====== Given records

(* ===== verification/Storable.v ===== *)
(** Storability is an invariant: the operations of the session cipher keep a
    session state in the set of states that survive being stored and loaded
    ([state_storable]), so the copies decryption works on are exact. *)

From S2P Require Import Prelude Buffers Crypto Hkdf Curve Ratchet SessionState LocalStorage.
From S2P Require Import SessionSerial Protocol RatchetSession SessionRecord Receive SessionPreKey.
From S2P Require Import Store SessionBuilder SessionCipher Conversation.

Definition root_storable (version : Z) (rk : ratchet_root_key) : Prop :=
  hkdf_create version = Ok (rk_kdf rk) /\ rk_key rk <> [].

(** [state_storable] beyond [state_wf], for a session of version [v]. *)
Record storable_at (v : Z) (s : session_state) : Prop := {
  sa_version : session_version s = v;
  sa_sender : has_sender_chain s = false -> sender_chain s = mk_sender_chain None None;
  sa_exchange : has_pending_key_exchange s = false ->
    pending_key_exchange s = mk_exchange 0 None None None;
  sa_pending : has_pending_pre_key s = false -> pending_pre_key s = empty_pending_pre_key;
  sa_root : opt_all (root_storable v) (root_key s);
  sa_sender_key : opt_all (chain_storable v) (sc_chain_key (sender_chain s));
  sa_receiver_keys : Forall (fun c => opt_all (chain_storable v) (rc_chain_key c)) (receiver_chains s)
}.

Lemma state_storable_iff s : state_storable s <-> state_wf s /\ storable_at (session_version s) s.
Proof. split; [intros []|intros [? []]]; by constructor. Qed.

Lemma session_state_create_storable : storable_at 2 session_state_create.
Proof. by constructor. Qed.

Lemma storable_at_receivers v s l :
  storable_at v s -> Forall (fun c => opt_all (chain_storable v) (rc_chain_key c)) l ->
  storable_at v (with_receiver_chains l s).
Proof. intros [] Hl. by constructor. Qed.

Lemma storable_at_clear v s :
  storable_at v s -> storable_at v (session_state_clear_unacknowledged_pre_key_message s).
Proof. intros []. by constructor. Qed.

Lemma storable_at_sender_key v ck s :
  chain_storable v ck -> has_sender_chain s = true -> storable_at v s ->
  storable_at v (with_sender_chain_key ck s).
Proof. intros Hck Hh []. constructor; try done. simpl. congruence. Qed.

Lemma storable_at_root v rk s :
  root_storable v rk -> storable_at v s -> storable_at v (session_state_set_root_key rk s).
Proof. intros Hr []. by constructor. Qed.

Lemma storable_at_previous v n s :
  storable_at v s -> storable_at v (session_state_set_previous_counter n s).
Proof. intros []. by constructor. Qed.

Lemma storable_at_sender v kp ck s :
  chain_storable v ck -> storable_at v s -> storable_at v (session_state_set_sender_chain kp ck s).
Proof. intros Hck []. by constructor. Qed.

Lemma storable_at_add v k ck :
  chain_storable v ck -> preserves (storable_at v) (session_state_add_receiver_chain k ck).
Proof.
  intros Hck s Hs. apply storable_at_receivers; [done|].
  apply Forall_append_bounded; [apply Hs|done].
Qed.

Lemma storable_at_set_keys v k keys :
  preserves (storable_at v) (session_state_set_message_keys k keys).
Proof.
  intros s Hs. unfold session_state_set_message_keys. case_match; [|done].
  apply storable_at_receivers; [done|]. apply Forall_update_first; [apply Hs|done].
Qed.

Lemma storable_at_remove_keys v k n s :
  storable_at v s -> storable_at v (session_state_remove_message_keys k n s).2.
Proof.
  intros Hs. unfold session_state_remove_message_keys. repeat case_match; try done.
  apply storable_at_receivers; [done|]. apply Forall_update_first; [apply Hs|done].
Qed.

Lemma storable_at_set_chain_key v k ck :
  chain_storable v ck -> preserves (storable_at v) (session_state_set_receiver_chain_key k ck).
Proof.
  intros Hck s Hs. unfold session_state_set_receiver_chain_key. case_match; [|done].
  apply storable_at_receivers; [done|]. apply Forall_update_first; [apply Hs|done].
Qed.

#[export] Hint Resolve storable_at_clear storable_at_sender_key storable_at_root storable_at_previous
  storable_at_sender storable_at_add storable_at_set_keys storable_at_remove_keys
  storable_at_set_chain_key : sigdb.

Section storable.
Context `{CP : CryptoProvider} {CL : CryptoProviderLaws CP}.
Context `{CV : Curve25519} {CVL : Curve25519Laws CV}.

Lemma length_nonempty {A} (l : list A) n : length l = S n -> l <> [].
Proof. by destruct l. Qed.

Lemma chain_next_storable v ck : chain_storable v ck -> chain_storable v (chain_next ck).
Proof. intros [H _]. split; [done|]. eapply length_nonempty, HMAC_length. Qed.

Lemma root_step_storable v rk secret :
  root_storable v rk ->
  root_storable v (root_step rk secret).1 /\ chain_storable v (root_step rk secret).2.
Proof.
  intros [H _]. unfold root_storable, chain_storable, root_step.
  cbn [fst snd rk_kdf rk_key ck_kdf ck_key].
  split; (split; [done|]); (eapply (length_nonempty _ 31), length_slice; rewrite length_hkdf_spec; lia).
Qed.

Lemma skip_loop_storable fuel v k n : forall ck,
  chain_storable v ck -> preserves (storable_at v) (skip_loop fuel k n ck).
Proof.
  induction fuel as [|fuel IH]; intros ck Hck; simpl; [by intros s|].
  case_match; [|auto with sigdb]. apply preserves_lift_bind. intros keys _.
  apply preserves_bind; [auto with sigdb|]. intros _. apply preserves_lift_bind.
  rewrite create_next_ok. intros next [= <-]. by apply IH, chain_next_storable.
Qed.

Lemma skip_loop_storable_value fuel v k n : forall ck s cur s', chain_storable v ck ->
  skip_loop fuel k n ck s = (Ok cur, s') -> chain_storable v cur.
Proof.
  induction fuel as [|fuel IH]; intros ck s cur s' Hck; simpl; [done|].
  case_match; [|by intros [= <- _]]. intros Hrun. inv_ok.
  match goal with H : ratchet_chain_key_create_next _ = Ok _ |- _ =>
    rewrite create_next_ok in H; injection H as <- end.
  by eapply IH, Hrun; apply chain_next_storable.
Qed.

Lemma message_keys_storable v k ck n :
  chain_storable v ck -> preserves (storable_at v) (session_cipher_get_or_create_message_keys k ck n).
Proof.
  intros Hck s Hs. unfold session_cipher_get_or_create_message_keys.
  case_match; [|case_match; [done|]].
  - pose proof (storable_at_remove_keys v k n s Hs) as Hf.
    by destruct (session_state_remove_message_keys k n s) as [[] s'].
  - pose proof (skip_loop_storable SKIP_FUEL v k n ck Hck s Hs) as Hs1.
    unfold bind at 1. destruct (skip_loop SKIP_FUEL k n ck s) as [[cur| |] s1] eqn:E; [|done|done].
    pose proof (skip_loop_storable_value _ _ _ _ _ _ _ _ Hck E) as Hcur.
    rewrite create_next_ok. unfold bind, lift.
    pose proof (storable_at_set_chain_key v k _ (chain_next_storable v cur Hcur) s1 Hs1) as Hs2.
    by destruct (session_state_set_receiver_chain_key _ _ s1) as [[] s2].
Qed.

Lemma root_storable_wf v rk : root_storable v rk -> root_wf rk.
Proof. intros [H _]. by eapply hkdf_create_wf. Qed.

(** The ratchet step keeps storability, and gives a chain that has it. *)
Lemma chain_key_storable v k g s :
  storable_at v s ->
  storable_at v (session_cipher_get_or_create_chain_key k (g, s)).2.2 /\
  (forall ck s', session_cipher_get_or_create_chain_key k (g, s) = (Ok ck, s') -> chain_storable v ck).
Proof.
  intros Hs.
  assert (forall root, root_key s = Some root -> root_storable v root) as Hroot.
  { intros root Hr. pose proof (sa_root v s Hs) as H. by rewrite Hr in H. }
  destruct (session_cipher_get_or_create_chain_key k (g, s)) as [r [g' s']] eqn:E. simpl.
  apply get_or_create_chain_key_cases in E.
  destruct E as [ck Hk|r Hne|root receiver sender sk sk' Er Hrec Hsend
    |root receiver sender sk our_new g1 prev Er Hrec Hg Hsend Hp].
  - split; [done|]. intros ck' s' [= <- _]. apply get_chain_key_find in Hk as (c & [Hin _]%find_first_Some & Hc).
    pose proof (proj1 (Forall_forall _ _) (sa_receiver_keys v s Hs) c Hin) as H. cbn beta in H. by rewrite Hc in H.
  - split; [done|]. intros ck s' [= Hr _]. by apply Hne in Hr.
  - specialize (Hroot _ Er). apply create_chain_inv in Hrec as (sec & ->); [|by eapply root_storable_wf].
    destruct (root_step_storable v root sec Hroot) as [H1 H2].
    apply create_chain_inv in Hsend as (sec' & ->); [|by eapply root_storable_wf].
    destruct (root_step_storable v _ sec' H1) as [H3 H4].
    split; [|done]. apply storable_at_add; auto with sigdb.
  - specialize (Hroot _ Er). apply create_chain_inv in Hrec as (sec & ->); [|by eapply root_storable_wf].
    destruct (root_step_storable v root sec Hroot) as [H1 H2].
    apply create_chain_inv in Hsend as (sec' & ->); [|by eapply root_storable_wf].
    destruct (root_step_storable v _ sec' H1) as [H3 H4].
    split; [|intros ck s' [= <- _]; exact H2].
    unfold dh_ratchet_state. apply storable_at_sender; [done|]. apply storable_at_previous.
    apply storable_at_add; auto with sigdb.
Qed.

Definition good (v : Z) (s : session_state) : Prop := state_wf s /\ storable_at v s.

Lemma good_storable v s : good v s -> state_storable s.
Proof. intros [Hw Hs]. apply state_storable_iff. rewrite (sa_version v s Hs). by split. Qed.

Lemma storable_good s : state_storable s -> good (session_version s) s.
Proof. by intros [? ?]%state_storable_iff. Qed.

Lemma good_clear v s :
  good v s -> good v (session_state_clear_unacknowledged_pre_key_message s).
Proof. intros [Hw Hs]. split; [by apply clear_wf|auto with sigdb]. Qed.

Context `{MC : Codec SignalMessage} `{PC : Codec PreKeySignalMessage}.

(** Decryption leaves a storable state, whatever its outcome. *)
Lemma decrypt_from_state_good v m :
  opt_all pub_wf (sm_sender_ratchet_key m) ->
  preserves (fun p : rng * session_state => good v p.2)
    (session_cipher_decrypt_from_state_and_signal_message m).
Proof.
  intros Hk [g s] [Hw Hs]. simpl in Hw, Hs.
  unfold session_cipher_decrypt_from_state_and_signal_message.
  unfold bind at 1, on_snd at 1, zoom at 1, get at 1. cbn [fst snd].
  destruct (negb (has_sender_chain s)); [done|]. destruct (negb (_ =? _)); [done|].
  unfold bind at 1, lift at 1. destruct (sm_sender_ratchet_key m) as [k|]; [|done].
  cbn [require opt_all] in *. unfold bind at 1.
  pose proof (get_or_create_chain_key_wf k Hk (g, s) Hw) as Hw1.
  destruct (chain_key_storable v k g s Hs) as [Hs1 Hck].
  pose proof (get_or_create_chain_key_value_wf k g s) as Hckw.
  destruct (session_cipher_get_or_create_chain_key k (g, s)) as [[ck| |] [g1 s1]]; [|done|done].
  cbn [fst snd] in *. unfold bind at 1, on_snd at 1, zoom at 1. cbn [fst snd].
  pose proof (get_or_create_message_keys_wf k ck (msg_counter m) (Hckw _ _ Hw eq_refl) s1 Hw1) as Hw2.
  pose proof (message_keys_storable v k ck (msg_counter m) (Hck _ _ eq_refl) s1 Hs1) as Hs2.
  destruct (session_cipher_get_or_create_message_keys k ck (msg_counter m) s1) as [[keys| |] s2];
    [|done|done]. cbn [fst snd] in *.
  unfold bind, on_snd, zoom, get, lift, modify, ret, fail. cbn [fst snd].
  repeat (case_match; try done); simplify_eq; by apply good_clear.
Qed.

(** So does encryption. *)
Lemma encrypt_with_state_good v pt : preserves (good v) (encrypt_with_state pt).
Proof.
  intros s [Hw Hs]. unfold encrypt_with_state. unfold bind at 1, get at 1.
  destruct (session_state_get_sender_chain_key s) as [ck|] eqn:Eck; [|done].
  pose proof (sender_chain_key_wf s ck Hw Eck) as Hckw.
  assert (chain_storable v ck) as Hck.
  { pose proof (sa_sender_key v s Hs) as H. unfold session_state_get_sender_chain_key in Eck.
    by rewrite Eck in H. }
  unfold bind, lift. cbn [require].
  destruct (ratchet_chain_key_get_message_keys ck); [|done|done].
  destruct (require _ (session_state_get_sender_ratchet_key s)); [|done|done].
  destruct (session_cipher_get_ciphertext _ _ _); [|done|done].
  destruct (require _ (local_identity_public s)); [|done|done].
  destruct (require _ (remote_identity_public s)); [|done|done].
  destruct (signal_message_create _ _ _ _ _ _ _ _); [|done|done].
  assert (has_sender_chain s = true -> good v (with_sender_chain_key (chain_next ck) s)) as Hfin.
  { intros Hh. split; [apply with_sender_chain_key_wf; auto with sigdb|].
    apply storable_at_sender_key; auto using chain_next_storable. }
  rewrite create_next_ok. unfold session_state_set_sender_chain_key, ret.
  destruct (has_pending_pre_key s).
  - destruct (require _ (base_key _)); [|done|done].
    destruct (pre_key_signal_message_create _ _ _ _ _ _ _); [|done|done].
    destruct (has_sender_chain s); [by apply Hfin|done].
  - destruct (has_sender_chain s); [by apply Hfin|done].
Qed.

End storable.
(* ===== verification/Network.v ===== *)
(** Two parties and the messages between them, in any order.

    A message that was encrypted is a packet on its way; a step encrypts a new
    message, delivers any packet (late, out of order, crossing one in the other
    direction, or again), or hands a party bytes it refuses.  A packet that is
    never delivered is lost.

    - [network], [net_step]: the two parties, the packets in each direction and
      what can happen.  [in_window] is the window in which the library promises
      to decrypt: 2000 skipped keys per chain, five receiver chains.
    - [net_inv]: the two ratchets are in step ([conv_synced]) and every packet is
      where its receiver can find it ([placed]).
    - [deliver_inv]: a packet in the window decrypts to what was encrypted, once.
    - [represents]: the stores of two applications that hold the sessions of a
      network; the API calls on them do what the network does. *)

From S2P Require Import Prelude Buffers Crypto Hkdf Curve Ratchet SessionState LocalStorage.
From S2P Require Import SessionSerial Protocol RatchetSession SessionRecord Receive SessionPreKey.
From S2P Require Import Store SessionBuilder SessionCipher Conversation Storable SessionApi.
From S2P Require Import FirstContact.

Section model.
Context `{CP : CryptoProvider} `{CV : Curve25519}.
Context `{MC : Codec SignalMessage} `{PC : Codec PreKeySignalMessage}.

(** A message on its way, what it carries, and whether it was received. *)
Record packet := mk_packet {
  pkt_out : ciphertext_message;
  pkt_plaintext : bytes;
  pkt_received : bool }.

Definition mark (e : packet) : packet := mk_packet (pkt_out e) (pkt_plaintext e) true.

(** The ratchet key and the counter of the message the receiver parses. *)
Definition header_of (e : packet) : option (ec_public_key * Z) :=
  match transmit (pkt_out e) with
  | Ok m => (fun k => (k, msg_counter m)) <$> sm_sender_ratchet_key m
  | _ => None
  end.

(** The next ratchet key that is generated is new: the other party has no chain
    for it and no packet on its way carries it. *)
Definition fresh_ratchet_key (x : session_state) (back : list packet) (g : rng) : Prop :=
  exists new g', curve_generate_key_pair g = (Ok new, g') /\
    session_state_find_receiver_chain x (public_key new) = None /\
    Forall (fun e => fst <$> header_of e <> Some (public_key new)) back.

============

Exercise: Give the lines again, exactly as they stand, from the beginning of the data through the line with "storable_at v (with_receiver_chains l s).".

Solution to this problem:
(* ===== verification/Storable.v ===== *)
(** Storability is an invariant: the operations of the session cipher keep a
    session state in the set of states that survive being stored and loaded
    ([state_storable]), so the copies decryption works on are exact. *)

From S2P Require Import Prelude Buffers Crypto Hkdf Curve Ratchet SessionState LocalStorage.
From S2P Require Import SessionSerial Protocol RatchetSession SessionRecord Receive SessionPreKey.
From S2P Require Import Store SessionBuilder SessionCipher Conversation.

Definition root_storable (version : Z) (rk : ratchet_root_key) : Prop :=
  hkdf_create version = Ok (rk_kdf rk) /\ rk_key rk <> [].

(** [state_storable] beyond [state_wf], for a session of version [v]. *)
Record storable_at (v : Z) (s : session_state) : Prop := {
  sa_version : session_version s = v;
  sa_sender : has_sender_chain s = false -> sender_chain s = mk_sender_chain None None;
  sa_exchange : has_pending_key_exchange s = false ->
    pending_key_exchange s = mk_exchange 0 None None None;
  sa_pending : has_pending_pre_key s = false -> pending_pre_key s = empty_pending_pre_key;
  sa_root : opt_all (root_storable v) (root_key s);
  sa_sender_key : opt_all (chain_storable v) (sc_chain_key (sender_chain s));
  sa_receiver_keys : Forall (fun c => opt_all (chain_storable v) (rc_chain_key c)) (receiver_chains s)
}.

Lemma state_storable_iff s : state_storable s <-> state_wf s /\ storable_at (session_version s) s.
Proof. split; [intros []|intros [? []]]; by constructor. Qed.

Lemma session_state_create_storable : storable_at 2 session_state_create.
Proof. by constructor. Qed.

Lemma storable_at_receivers v s l :
  storable_at v s -> Forall (fun c => opt_all (chain_storable v) (rc_chain_key c)) l ->
  storable_at v (with_receiver_chains l s).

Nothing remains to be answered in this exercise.